| What is needed |
From the entries below, tally the lines with "second" in them and reply with that figure only.
(Input for this task Opens)
(* ===== verification/Privacy.v ===== *)
(** * Consent records and erasure (mmp_db/erasure.py, mmp_api/routes/privacy.py)

    The handlers run after the dependencies of [Access] on the tables that hold something
    of a device, the two caches and the audit log.  Row-level security hides the rows of
    other organisations in the tables that have it ([attributions], [consent_states], [apps],
    [audit_log]); [events] and [clicks] have none.  The draws of [uuid7] and the clocks are
    arguments.  A handler's transaction commits after it returned: the state it leaves has
    the rows it will have committed and the caches as the handler left them, and
    [lookup_event] runs lookups before and after the commit. *)

From stdpp Require Import sorting.
From S2P Require Import Prelude Redis Ids Engine Fraud Store Consent Schema Keys Writer Signing AttributionWorker.
From S2P Require Import AuditLog ApiSessions Access Handlers.

#[local] Open Scope Z_scope.
#[local] Open Scope mmp_scope.

(** ** erasure.py *)

Inductive Scope := DEVICE | USER.

Record ErasureResult := {
  es_request_id : uuid;
  es_scope : Scope;
  es_deleted : list (pystr * Z);
  es_cleared : list (pystr * Z);
  es_completed_at : option datetime
}.

Definition total_deleted (r : ErasureResult) : Z := fold_left Z.add (snd <$> es_deleted r) 0.

Record ConsentRow := {
  cs_id : uuid;
  cs_organization_id : uuid;
  cs_app_id : uuid;
  cs_anonymous_id : pystr;
  cs_purpose : Purpose;
  cs_state : State;
  cs_source : option pystr;
  cs_expires_at : option datetime;
  cs_created_at : datetime;
  cs_updated_at : datetime
}.
(** (C15) A bad rule fails when it is saved.  Over any requests to the API, the check and the
    write of a PATCH being events of their own, every rule of the table can be delivered:
    the worker renders its templates for any event without an error, with a method the
    table allows and the rule's own success codes, which are one to ten codes from 100 to
    599; a rule that is scoped to a campaign names one of its own application and
    organisation; and its preview is never a server error.  As long as no two PATCH requests
    of one rule overlap, also: a rule without a campaign renders the same request whatever
    the partner's sub parameters are, and outside the sandbox its destination, with its
    placeholders filled in, was vetted by the request that saved the rule last, with what
    the resolver answered then.  Overlapping ones may leave a rule that no request checked
    ([concurrent_patches_unscope_a_rule]). *)
Theorem saved_rules_can_be_delivered api st0 ops r :
  let w := rule_run ops (no_rules api st0) in
  r ∈ rs_rules (rw_state w) →
  (∀ custom values, ∃ rq, prepare_template (rr_rule r) custom values = Ok rq ∧ pq_method rq ∈ METHODS ∧
     pq_success_codes rq = ru_success_codes (rr_rule r)) ∧
  ((1 <= length (ru_success_codes (rr_rule r)) <= 10)%nat ∧ Forall (λ c, 100 <= c <= 599) (ru_success_codes (rr_rule r))) ∧
  (∀ c, ru_campaign_id (rr_rule r) = Some c →
     (c, ru_app_id (rr_rule r), ru_organization_id (rr_rule r)) ∈ rs_campaigns (rw_state w)) ∧
  (∃ pv, preview_rule_handler (ru_id (rr_rule r)) (ru_organization_id (rr_rule r)) (rw_state w) = Ok pv) ∧
  (never_overlap ops (no_rules api st0) →
   (ru_campaign_id (rr_rule r) = None → ∀ custom values values',
      (∀ n, n ∉ SUB_PARAMETERS → od_get n values = od_get n values') →
      prepare_template (rr_rule r) custom values = prepare_template (rr_rule r) custom values') ∧
   (ru_is_sandbox (rr_rule r) = false →
      ∃ d t, saved_by (ru_id (rr_rule r)) (rw_saved w) = Some d ∧
        @validate_destination U NC (rd_resolver d) (concrete (ru_url_template (rr_rule r))) false = Ok t)).
Proof.
  intros w Hr. destruct (no_rules_inv api st0) as [Hi0 Hc0].
  assert (rules_inv w) as Hinv by (by apply rule_run_inv). pose proof (ri_rules _ Hinv r Hr) as Hrule. split_and!.
  - intros custom values. destruct (prepared_ok _ _ custom values Hrule) as (rq & E & Em & Ec). exists rq. rewrite Em.
    split; [done |]. split; [apply Hrule | done].
  - pose proof (rk_codes _ _ Hrule) as Hc. unfold sane_codes in Hc. apply andb_true_iff in Hc as [[Hn _]%andb_true_iff _].
    apply negb_true_iff, bool_decide_eq_false in Hn. destruct (ru_success_codes (rr_rule r)); [done | cbn; lia].
  - pose proof (rk_codes _ _ Hrule) as Hc. unfold sane_codes in Hc. apply andb_true_iff in Hc as [[_ Hl]%andb_true_iff _].
    by apply Nat.leb_le in Hl.
  - pose proof (rk_codes _ _ Hrule) as Hc. unfold sane_codes in Hc. apply andb_true_iff in Hc as [_ Hc].
    apply Forall_forall. intros c Hin%list_elem_of_In. rewrite forallb_forall in Hc. specialize (Hc c Hin). bprop. lia.
  - apply Hrule.
  - apply preview_ok; [apply Hinv |]. intros Hf. eapply find_none_iff in Hf; [| exact Hr].
    unfold rule_of in Hf. by rewrite !bool_decide_true in Hf.
  - intros Hn. destruct (ci_rules w (rule_run_checked ops _ Hi0 Hc0 Hn) r Hr) as (d & Hd & [Hs Hv]). split.
    + intros Hc custom values values' Hvals. apply prepared_ext. intros n Hin. by apply Hvals, Hs.
    + intros Hsb. destruct (Hv Hsb) as (t & Ht). by exists d, t.
Qed.
End RuleHistories.

(** ** Headers *)

Section RuleHeaders.
Context {U : Unicode} {NC : NetlocCheck} `{AEADLaws} {P : Type} `{MasterKeyLaws P} {J : HeaderJson}.

(** As the worker draws it. *)
Definition drawn (d : RuleDraws) : Attempt :=
  {| at_now := rd_now d; at_recorded := rd_now d; at_id := rd_id d; at_draw := 0; at_dek := rd_dek d;
     at_nonce := rd_nonce d; at_random := rd_random d; at_fetch := λ _, Raised [] [] |}.

Lemma seal_headers_inv (keys : P) org h d sealed :
  h ≠ [] → seal_headers keys org (Some h) d = Ok sealed →
  ∃ box, seal (encode_headers h) keys (organization_aad org) (rd_dek d) (rd_nonce d) (rd_random d) = Ok box ∧
    sealed = {| sc_ciphertext := Some (ss_ciphertext box); sc_nonce := Some (ss_nonce box);
                sc_wrapped := Some (ss_wrapped_dek box); sc_version := Some (ss_key_version box) |}.
Proof.
  intros Hne. unfold seal_headers. destruct h as [|x h]; [done |].
  destruct (seal _ _ _ _ _ _) as [box|e] eqn:E; intros Hs; [| done]. apply Ok_inj in Hs as <-. by exists box.
Qed.
Definition enables (on : bool) : WebhookUpdate := {| wu_url := None; wu_events := None; wu_enabled := Some (Some on) |}.
Definition subscribes (events : list pystr) : WebhookUpdate :=
  {| wu_url := None; wu_events := Some (Some events); wu_enabled := None |}.

(** A webhook that was created, has failed nineteen times and was then disabled by hand. *)
Definition ex_history : list manage_op :=
  [CreateHook ex_hook_rq ex_hook_body ex_hook_draw] ++ replicate 19 (CountOutcome 6 77 false) ++
  [UpdateHook ex_hook_rq 77 (enables false) 8 ex_resolver].

Lemma webhooks_stay_deliverable_witness :
  let s := ex_manage ex_history (ex_state, ex_no_hooks) in
  length (ws_hooks (snd s)) = 1%nat ∧
  ∀ r, r ∈ ws_hooks (snd s) → ∃ (R : Resolver) t, @validate_destination ascii_unicode ex_brackets R (wh_url (hr_hook r)) false = Ok t.
Proof.
  intros s. split; [vm_compute; reflexivity |]. intros r Hr.
  refine (ho_destination _ (@webhooks_stay_deliverable ascii_unicode ex_brackets toy_aead _ (@local_master_keys toy_aead)
    ex_history (ex_state, ex_no_hooks) r _ Hr)). constructor.
Defined.

Lemma enabling_starts_over_witness :
  let st := snd (ex_manage ex_history (ex_state, ex_no_hooks)) in
  ∃ out api' st' r, ex_patch (enables true) st = (Ok out, api', st') ∧ r ∈ ws_hooks st' ∧
    wh_enabled (health (replicate 19 (10, false)) (hr_hook r)) = true.
Proof.
  intros st. assert (match fst (fst (ex_patch (enables true) st)) with Ok _ => true | Err _ => false end = true) as Hok
    by (vm_compute; reflexivity).
  destruct (ex_patch (enables true) st) as [[[out|e] api'] st'] eqn:E; [clear Hok | exfalso; exact (diff_false_true Hok)].
  destruct (@enabling_starts_over ascii_unicode ex_brackets toy_aead _ (@local_master_keys toy_aead) ex_hook_rq 77
    (enables true) 9 ex_resolver ex_state st out api' st' (replicate 19 (10, false)) E) as (r & H1 & _ & _ & _ & H2).
  - reflexivity.
  - rewrite length_replicate. lia.
  - exists out, api', st', r. split; [reflexivity |]. split; [exact H1 | exact H2].
Defined.

Lemma handed_out_secret_verifies_witness :
  ∃ out secret api' st' r req path body, ex_created = (Ok (out, secret), api', st') ∧
    secret = py "whsec_token" ∧
    hw_sent (snd (@deliver ascii_unicode toy_hmac toy_sha toy_encoder ex_brackets toy_aead LocalMasterKeyProvider
      (@local_master_keys toy_aead) (λ _, py "2026") (λ _, []) (ex_hook_env 1) (hr_hook r) ex_conversion
      (ex_hook_world []))) = [(1%N, req)] ∧
    @receiver_verify ascii_unicode toy_hmac toy_sha secret path body (r_headers req) (1200 * second) = Some true.
Proof.
  assert (match ex_created with (Ok (_, s), _, _) => bool_decide (s = py "whsec_token") | _ => false end = true) as Hok
    by (vm_compute; reflexivity).
  assert (match ex_created with (_, api, st) => bool_decide ((λ r, wh_id (hr_hook r)) <$> ws_hooks (snd
    (ex_manage [UpdateHook ex_hook_rq 77 (subscribes [py "refund"]) 8 ex_resolver] (api, st))) = [77%N]) end = true)
    as Hid by (vm_compute; reflexivity).
  assert (match ex_created with (Ok (o, _), _, _) => bool_decide (wo_id o = 77%N) | _ => false end = true) as Ho
    by (vm_compute; reflexivity).
  assert (match ex_created with (_, api, st) => Forall (λ r, @no_parameters ex_brackets (wh_url (hr_hook r))) (ws_hooks (snd
    (ex_manage [UpdateHook ex_hook_rq 77 (subscribes [py "refund"]) 8 ex_resolver] (api, st)))) end) as Hpars
    by (vm_compute; repeat constructor).
  destruct ex_created as [[[[out secret]|e] api'] st'] eqn:E; [| exfalso; exact (diff_false_true Hok)].
  apply bool_decide_eq_true in Hok, Ho, Hid.
  set (rows := ws_hooks (snd (ex_manage _ _))) in Hid, Hpars.
  destruct rows as [|r [|]] eqn:Er; [exfalso; by inversion Hid | | exfalso; by inversion Hid].
  injection Hid as Hr. apply Forall_cons in Hpars as [Hnp _].
  destruct (@handed_out_secret_verifies ascii_unicode ex_brackets toy_hmac toy_sha toy_encoder toy_digests toy_aead toy_aead_laws
    _ (@local_master_keys toy_aead) (@local_laws toy_aead toy_aead_laws) (λ _, py "2026") (λ _, [])
    ex_hook_rq ex_hook_draw ex_state ex_no_hooks out secret (api', st')
    [UpdateHook ex_hook_rq 77 (subscribes [py "refund"]) 8 ex_resolver] r (ex_hook_env 1) ex_conversion (ex_hook_world [])
    4%N (from_option snd [] (match claim_hook [] (1000 * second) 1 (wh_organization_id (hr_hook r)) (wh_id (hr_hook r)) 4 (py "purchase")
         (wh_url (hr_hook r)) with Ok x => Some x | Err _ => None end))) as (req & path & body & H1 & _ & _ & _ & H2).
  - constructor.
  - constructor.
  - exact ex_local_ok.
  - exact ex_local_ok.
  - auto.
  - reflexivity.
  - reflexivity.
  - reflexivity.
  - vm_compute; discriminate.
  - vm_compute; discriminate.
  - left. exists ex_hook_body. exact E.
  - repeat constructor.
  - fold rows. rewrite Er. by left.
  - by rewrite Hr, Ho.
  - vm_compute; reflexivity.
  - reflexivity.
  - exact Hnp.
  - exists out, secret, api', st', r, req, path, body. split; [reflexivity |]. split; [exact Hok |].
    split; [exact H1 |]. apply H2. vm_compute. discriminate.
Defined.

(** ** What the code does beyond its documentation *)

(** A PATCH may leave a webhook no event: it stays enabled and is told nothing, where a
    creation with no event is refused. *)
Lemma a_patch_can_leave_no_event :
  let st := snd (ex_manage (take 1 ex_history) (ex_state, ex_no_hooks)) in
  match ex_patch (subscribes []) st with
  | (Ok out, _, st') => wo_enabled out = true ∧ wo_events out = [] ∧
                        forallb (λ e, bool_decide (subscribers (hr_hook <$> ws_hooks st') 101 e = [])) WEBHOOK_EVENTS = true
  | _ => False
  end ∧
  hook_body_ok {| wc_url := wc_url ex_hook_body; wc_events := [] |} = false.
Proof. vm_compute. repeat split; reflexivity. Qed.

(** Null events pass the validation and are a server error; a null URL is checked as the
    text of it. *)
Lemma null_events_are_a_server_error :
  let st := snd (ex_manage (take 1 ex_history) (ex_state, ex_no_hooks)) in
  fst (fst (ex_patch {| wu_url := None; wu_events := Some None; wu_enabled := None |} st)) = Err Crash ∧
  fst (fst (ex_patch {| wu_url := Some None; wu_events := None; wu_enabled := None |} st)) =
    Err (Http 422 (py "destination is not permitted: scheme '' is not permitted")).
Proof. split; vm_compute; reflexivity. Qed.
(Input for this task Closes)
| Finished task |
2